• Exercise aim:
Retype, without any change, the line that contains "Definition DynamicReceiver_try_receive (self" and every line that follows it to the end of the entries, and nothing else.

Saved entries
----
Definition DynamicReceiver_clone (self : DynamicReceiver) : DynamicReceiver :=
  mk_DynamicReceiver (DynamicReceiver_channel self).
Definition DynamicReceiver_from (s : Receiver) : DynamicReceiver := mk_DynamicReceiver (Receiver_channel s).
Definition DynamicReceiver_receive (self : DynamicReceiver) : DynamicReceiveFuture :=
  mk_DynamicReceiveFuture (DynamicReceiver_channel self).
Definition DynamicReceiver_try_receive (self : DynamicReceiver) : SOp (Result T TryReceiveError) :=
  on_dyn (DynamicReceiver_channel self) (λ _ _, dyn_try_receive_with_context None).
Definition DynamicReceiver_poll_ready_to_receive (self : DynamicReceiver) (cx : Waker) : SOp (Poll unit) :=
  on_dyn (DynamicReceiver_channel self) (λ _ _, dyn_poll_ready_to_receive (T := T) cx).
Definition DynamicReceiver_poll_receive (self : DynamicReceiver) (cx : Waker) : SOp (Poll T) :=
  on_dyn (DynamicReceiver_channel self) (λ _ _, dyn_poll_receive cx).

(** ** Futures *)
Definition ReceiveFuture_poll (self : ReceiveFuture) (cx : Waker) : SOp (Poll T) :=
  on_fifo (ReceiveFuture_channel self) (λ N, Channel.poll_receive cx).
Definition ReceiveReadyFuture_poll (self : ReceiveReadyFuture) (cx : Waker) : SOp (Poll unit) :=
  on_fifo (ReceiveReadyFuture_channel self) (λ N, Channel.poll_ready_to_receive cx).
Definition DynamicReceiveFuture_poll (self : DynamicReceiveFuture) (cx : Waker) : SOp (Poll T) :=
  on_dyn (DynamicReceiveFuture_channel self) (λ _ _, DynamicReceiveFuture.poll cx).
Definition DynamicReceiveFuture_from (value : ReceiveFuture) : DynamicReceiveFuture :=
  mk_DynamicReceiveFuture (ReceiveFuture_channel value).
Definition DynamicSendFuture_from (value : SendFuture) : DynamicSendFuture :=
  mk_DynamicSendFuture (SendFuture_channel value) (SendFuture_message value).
----
• Completed exercise:
Definition DynamicReceiver_try_receive (self : DynamicReceiver) : SOp (Result T TryReceiveError) :=
  on_dyn (DynamicReceiver_channel self) (λ _ _, dyn_try_receive_with_context None).
Definition DynamicReceiver_poll_ready_to_receive (self : DynamicReceiver) (cx : Waker) : SOp (Poll unit) :=
  on_dyn (DynamicReceiver_channel self) (λ _ _, dyn_poll_ready_to_receive (T := T) cx).
Definition DynamicReceiver_poll_receive (self : DynamicReceiver) (cx : Waker) : SOp (Poll T) :=
  on_dyn (DynamicReceiver_channel self) (λ _ _, dyn_poll_receive cx).

(** ** Futures *)
Definition ReceiveFuture_poll (self : ReceiveFuture) (cx : Waker) : SOp (Poll T) :=
  on_fifo (ReceiveFuture_channel self) (λ N, Channel.poll_receive cx).
Definition ReceiveReadyFuture_poll (self : ReceiveReadyFuture) (cx : Waker) : SOp (Poll unit) :=
  on_fifo (ReceiveReadyFuture_channel self) (λ N, Channel.poll_ready_to_receive cx).
Definition DynamicReceiveFuture_poll (self : DynamicReceiveFuture) (cx : Waker) : SOp (Poll T) :=
  on_dyn (DynamicReceiveFuture_channel self) (λ _ _, DynamicReceiveFuture.poll cx).
Definition DynamicReceiveFuture_from (value : ReceiveFuture) : DynamicReceiveFuture :=
  mk_DynamicReceiveFuture (ReceiveFuture_channel value).
Definition DynamicSendFuture_from (value : SendFuture) : DynamicSendFuture :=
  mk_DynamicSendFuture (SendFuture_channel value) (SendFuture_message value).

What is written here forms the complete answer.